With belief in kinship as the main institution in the country, Russians do not take the promises of the Kremlin that it will effectively fight corruption seriously. The number of Russians who considered the anticorruption campaign launched by the Kremlin at the end of 2012 as only for show is 6 times higher than those who felt that way in November 2012.  Corruption is indestructible in the Russian mind because relatives and friends who have power would never punish each other.  

It is for exactly this reason that Russians were amazed by the demotion of Anatolii Serdiukov, Defense Minister, and clearly a member of Putin’s kinship group. This event was identified as the most spectacular of the last four months of 2012; much more important to them than Putin’s message to the parliament. In the same spirit, the Russians accepted Putin’s decision to allow officials retire after 70. For them, it was an action that supported Putin’s clan first.

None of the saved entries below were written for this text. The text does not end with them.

(** * FRC Vision-Motion: the vision library and the Navx wrapper

    A shallow embedding of [Vision/FRCVisionLibrary.py] (class
    [VisionLibrary]) and of [Motion/FRCNavxLibrary.py] (class [FRCNavx]).

    - Python [float] is IEEE 754 binary64: the primitive [float] type, with
      the behaviour of the arithmetic given by [FloatAxioms].
    - Python [int] is [Z].
    - The class-level dictionaries [ball_values], [goal_values] and
      [tape_values] are finite maps from strings to strings, held in a
      state that every method threads explicitly.
    - A method is a computation in a state-and-exception monad: it takes the
      class state and gives back either a value or the exception it raised,
      together with the class state it leaves behind.
    - What the source obtains from the C library, from [float()] and from
      OpenCV has no definition in the repository; it is taken as a
      parameter ([Runtime], [Contour], [Frame]). *)

From Stdlib Require Import ZArith Floats String Ascii List Bool Lia.
From Stdlib Require Import Sorted Permutation.
From stdpp Require Import gmap strings.
Import ListNotations.

Local Open Scope string_scope.
Local Open Scope Z_scope.

(* ================================================================== *)
(** ** Exceptions and the method monad *)

Inductive exn : Type :=
  | KeyError (key : string)
  | ValueError
  | IndexError
  | ZeroDivisionError
  | OverflowError
  | FileNotFoundError
  | IsADirectoryError
  | PermissionError
  | UnicodeDecodeError.

Inductive outcome (A : Type) : Type :=
  | Return (a : A)
  | Raise (e : exn).
Arguments Return {A} a.
Arguments Raise {A} e.

(** The class attributes of [VisionLibrary]. *)
Record ClassState : Type := mkClassState {
  visionFile : string;
  ball_values : gmap string string;
  goal_values : gmap string string;
  tape_values : gmap string string
}.

Definition M (A : Type) : Type := ClassState -> outcome A * ClassState.

Definition ret {A} (a : A) : M A := fun st => (Return a, st).

Definition raise {A} (e : exn) : M A := fun st => (Raise e, st).

Definition bind {A B} (m : M A) (k : A -> M B) : M B :=
  fun st =>
    match m st with
    | (Return a, st') => k a st'
    | (Raise e, st') => (Raise e, st')
    end.

Definition lift {A} (o : outcome A) : M A := fun st => (o, st).

Definition gets {A} (f : ClassState -> A) : M A := fun st => (Return (f st), st).

Definition modify (f : ClassState -> ClassState) : M unit :=
  fun st => (Return tt, f st).

(** [try: body except FileNotFoundError: handler]. *)
Definition try_except_FileNotFoundError {A} (body handler : M A) : M A :=
  fun st =>
    match body st with
    | (Raise FileNotFoundError, st') => handler st'
    | r => r
    end.

Declare Scope py_scope.
Delimit Scope py_scope with py.
Notation "'do' x <- m ; k" := (bind m (fun x => k))
  (at level 10, x name, m at level 100, k at level 200) : py_scope.
Notation "'do' ' p <- m ; k" := (bind m (fun p => k))
  (at level 10, p strict pattern, m at level 100, k at level 200) : py_scope.
Notation "'exec' m ; k" := (bind m (fun _ => k))
  (at level 10, m at level 100, k at level 200) : py_scope.
Local Open Scope py_scope.

Definition value_of {A} (r : outcome A * ClassState) : outcome A := fst r.
Definition state_of {A} (r : outcome A * ClassState) : ClassState := snd r.

(* ================================================================== *)
(** ** Python built-ins used by the source *)

(** *** Strings

    A [str] of the program is represented by the Rocq string of its
    characters when all of them are ASCII ([is_ascii]). On such strings
    the functions below are Python's. On other strings Python does more:
    [strip] and [int] also remove Unicode whitespace such as U+00A0,
    [upper] also maps non-ASCII letters, [int] also reads non-ASCII decimal
    digits. The statements that depend on the text of a calibration file
    therefore assume that the text is ASCII ([ascii_text]). *)

(** Every character of [s] is ASCII. *)
Fixpoint is_ascii (s : string) : bool :=
  match s with
  | EmptyString => true
  | String c r => (nat_of_ascii c <? 128)%nat && is_ascii r
  end.

(** Every line is ASCII. *)
Definition ascii_text (lines : list string) : bool := forallb is_ascii lines.

(** [str.isspace] on one ASCII character: tab, line feed, vertical tab, form
    feed, carriage return, the four separators 0x1c-0x1f, and space. *)
Definition py_isspace (c : ascii) : bool :=
  let n := nat_of_ascii c in
  ((9 <=? n) && (n <=? 13) || (28 <=? n) && (n <=? 32))%nat.

Fixpoint lstrip (s : string) : string :=
  match s with
  | EmptyString => EmptyString
  | String c r => if py_isspace c then lstrip r else s
  end.

Fixpoint rstrip (s : string) : string :=
  match s with
  | EmptyString => EmptyString
  | String c r =>
      match rstrip r with
      | EmptyString => if py_isspace c then EmptyString else String c EmptyString
      | r' => String c r'
      end
  end.

(** [s.strip()] on ASCII text *)
Definition strip (s : string) : string := rstrip (lstrip s).

(** [s.split(sep)] for a one-character separator: never the empty list. *)
Fixpoint split (sep : ascii) (s : string) : list string :=
  match s with
  | EmptyString => [EmptyString]
  | String c r =>
      if Ascii.eqb c sep then EmptyString :: split sep r
      else match split sep r with
           | h :: t => String c h :: t
           | [] => [String c EmptyString]
           end
  end.

Definition upper_ascii (c : ascii) : ascii :=
  let n := nat_of_ascii c in
  if ((97 <=? n) && (n <=? 122))%nat then ascii_of_nat (n - 32) else c.

(** [s.upper()] on ASCII text *)
Fixpoint upper (s : string) : string :=
  match s with
  | EmptyString => EmptyString
  | String c r => String (upper_ascii c) (upper r)
  end.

Kinship combined with corruption is deeply spread and embraced in almost the entire dominant class, including the “creative class,” who are the most educated people in the country, as well as throughout the rest of Russian society. While corruption does not directly create kinship—many corrupt interactions are performed by people who barely know each other—kinship in the dominant class in Russian society almost automatically leads to corruption and nepotism. Indeed, kinship provides partners with ‘trust,’ the most important condition for making illegal deals. 

The kinship that prospers in Russia almost makes a Russian evolution toward democracy and a real market economy impossible. Kinship is a tremendous obstacle for progress in science and education. Ultimately, the dominance of kinship leads to the de-professionalization of society and, no less important, to the atomization and the near disappearance of common social values. Ironically, strong kinship is a real obstacle for the creation of an efficient national ideology, which demands sacrifice from those who espouse it. The hysterical calls from the new Euroasian ideology  from “Izborsk Club” (December 2012) are ridiculous. Uniting the best-known pro-Putin ideologues and headed by Alexander Dugin, this group demanded the immediate restoration of the Soviet Union, and the alliance of the Orthodox Church, and Stalinists.  

The movement toward the Weberian ideal as a political and social factor took several centuries in Europe, exemplifying the gradual process of the weakening of kinship. In contemporary history, the kinship system was only swept away in two cases—during the October Revolution in Russia and the Cultural Revolution in China. The success of the Cultural Revolution was especially remarkable because it happened in a society with a cult of Confucius’ philosophy. Russia is hardly facing a new revolution and has no chance of diminishing the future role of kinship, with all its implications. Kinship is a formidable obstacle to Russia’s progress in almost all spheres of social life.